What you should do:
Go through the data below and return each line containing the word "Definition".

Stored items:
(** Turn boolean hypotheses and goals into propositions. *)
Ltac to_prop :=
  repeat match goal with
    | H : _ && _ = true |- _ => apply andb_true_iff in H as [? ?]
    | H : _ || _ = false |- _ => apply orb_false_iff in H as [? ?]
    | H : negb _ = true |- _ => apply negb_true_iff in H
    | H : negb _ = false |- _ => apply negb_false_iff in H
    | H : N.eqb _ _ = true |- _ => apply N.eqb_eq in H
    | H : N.eqb _ _ = false |- _ => apply N.eqb_neq in H
    | H : N.leb _ _ = true |- _ => apply N.leb_le in H
    | H : N.leb _ _ = false |- _ => apply N.leb_gt in H
    | H : N.ltb _ _ = true |- _ => apply N.ltb_lt in H
    | H : N.ltb _ _ = false |- _ => apply N.ltb_ge in H
    | H : Z.eqb _ _ = true |- _ => apply Z.eqb_eq in H
    | H : Z.eqb _ _ = false |- _ => apply Z.eqb_neq in H
    | H : Z.leb _ _ = true |- _ => apply Z.leb_le in H
    | H : Z.leb _ _ = false |- _ => apply Z.leb_gt in H
    | H : Z.ltb _ _ = true |- _ => apply Z.ltb_lt in H
    | H : Z.ltb _ _ = false |- _ => apply Z.ltb_ge in H
    | H : bool_decide _ = true |- _ => apply bool_decide_eq_true in H
    | H : bool_decide _ = false |- _ => apply bool_decide_eq_false in H
    end.

(** ** Lists *)

Lemma forallb_app_iff {A} (f : A -> bool) (l k : list A) :
  forallb f (l ++ k) = forallb f l && forallb f k.
Proof. induction l as [|a l IH]; [done|]. cbn. by rewrite IH, andb_assoc. Qed.

Lemma forallb_impl {A} (f g : A -> bool) (l : list A) :
  (forall a, f a = true -> g a = true) -> forallb f l = true -> forallb g l = true.
Proof. intros Hfg. rewrite !forallb_forall. eauto. Qed.

Lemma forallb_flat_map {A B} (f : B -> bool) (g : A -> list B) (l : list A) :
  forallb f (flat_map g l) = forallb (fun a => forallb f (g a)) l.
Proof.
  induction l as [|a l IH]; [done|]. cbn. by rewrite forallb_app_iff, IH.
Qed.

#[export] Hint Rewrite @forallb_app_iff @length_app @length_fmap : py.

(** Count of the elements that satisfy a boolean test ([sum(1 for ...)]). *)
Definition count {A} (f : A -> bool) (l : list A) : Z :=
  Z.of_nat (length (List.filter f l)).

Lemma count_nonneg {A} (f : A -> bool) (l : list A) : (0 <= count f l)%Z.
Proof. unfold count. lia. Qed.

Lemma count_le_length {A} (f : A -> bool) (l : list A) :
  (count f l <= Z.of_nat (length l))%Z.
Proof.
  unfold count. induction l as [|a l IH]; cbn; [lia|]. destruct (f a); cbn; lia.
Qed.

Lemma count_all {A} (f : A -> bool) (l : list A) :
  count f l = Z.of_nat (length l) <-> forallb f l = true.
Proof.
  induction l as [|a l IH]; [done|]. pose proof (count_le_length f l) as Hle.
  unfold count in *. cbn. destruct (f a); cbn; [rewrite <- IH; lia|].
  split; [lia|done].
Qed.

Lemma count_app {A} (f : A -> bool) (l k : list A) :
  count f (l ++ k) = (count f l + count f k)%Z.
Proof. unfold count. rewrite List.filter_app, length_app. lia. Qed.

Lemma count_cons {A} (f : A -> bool) (a : A) (l : list A) :
  count f (a :: l) = ((if f a then 1 else 0) + count f l)%Z.
Proof. unfold count. cbn. destruct (f a); cbn; lia. Qed.

#[export] Hint Resolve count_nonneg count_le_length : py.

Lemma filter_none {A} (f : A -> bool) l : (forall x, x ∈ l -> f x = false) -> List.filter f l = [].
Proof. induction l as [|x l IH]; intros Hf; [done|]. cbn. rewrite Hf by by left. apply IH. intros. apply Hf. by right. Qed.
Lemma filter_all {A} (f : A -> bool) l : (forall x, x ∈ l -> f x = true) -> List.filter f l = l.
Proof. induction l as [|x l IH]; intros Hf; [done|]. cbn. rewrite Hf by by left. f_equal. apply IH. intros. apply Hf. by right. Qed.

(** ** Python dictionaries: insertion-ordered association lists with unique keys *)

Section dict.
Context {K V : Type} `{EqDecision K}.

Fixpoint dict_get (d : list (K * V)) (k : K) : option V :=
  match d with
  | [] => None
  | (k', v) :: d => if decide (k' = k) then Some v else dict_get d k
  end.

(** [d[k] = v]: replaces in place, or appends a new key. *)
Fixpoint dict_set (d : list (K * V)) (k : K) (v : V) : list (K * V) :=
  match d with
  | [] => [(k, v)]
  | (k', v') :: d => if decide (k' = k) then (k', v) :: d else (k', v') :: dict_set d k v
  end.

(** [d.pop(k, None)]. *)
Definition dict_pop (d : list (K * V)) (k : K) : list (K * V) :=
  List.filter (fun kv => negb (bool_decide (kv.1 = k))) d.

(** [dict(pairs)]: later pairs win, keys keep their first position. *)
Definition dict_of (pairs : list (K * V)) : list (K * V) :=
  fold_left (fun d kv => dict_set d kv.1 kv.2) pairs [].

Definition dict_mem (d : list (K * V)) (k : K) : bool :=
  if dict_get d k is Some _ then true else false.

Lemma dict_get_set_eq d k v : dict_get (dict_set d k v) k = Some v.
Proof.
  induction d as [|[k' v'] d IH]; cbn.
  - by rewrite decide_True.
  - destruct (decide (k' = k)) as [->|]; cbn; [by rewrite decide_True|].
    by rewrite decide_False.
Qed.

Lemma dict_get_set_ne d k k' v : k <> k' -> dict_get (dict_set d k v) k' = dict_get d k'.
Proof.
  intros Hne. induction d as [|[k0 v0] d IH]; cbn; [by rewrite decide_False|].
  destruct (decide (k0 = k)) as [Heq|]; cbn; repeat case_decide; congruence.
Qed.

Answer area:
Definition count {A} (f : A -> bool) (l : list A) : Z :=
Definition dict_pop (d : list (K * V)) (k : K) : list (K * V) :=
Definition dict_of (pairs : list (K * V)) : list (K * V) :=
Definition dict_mem (d : list (K * V)) (k : K) : bool :=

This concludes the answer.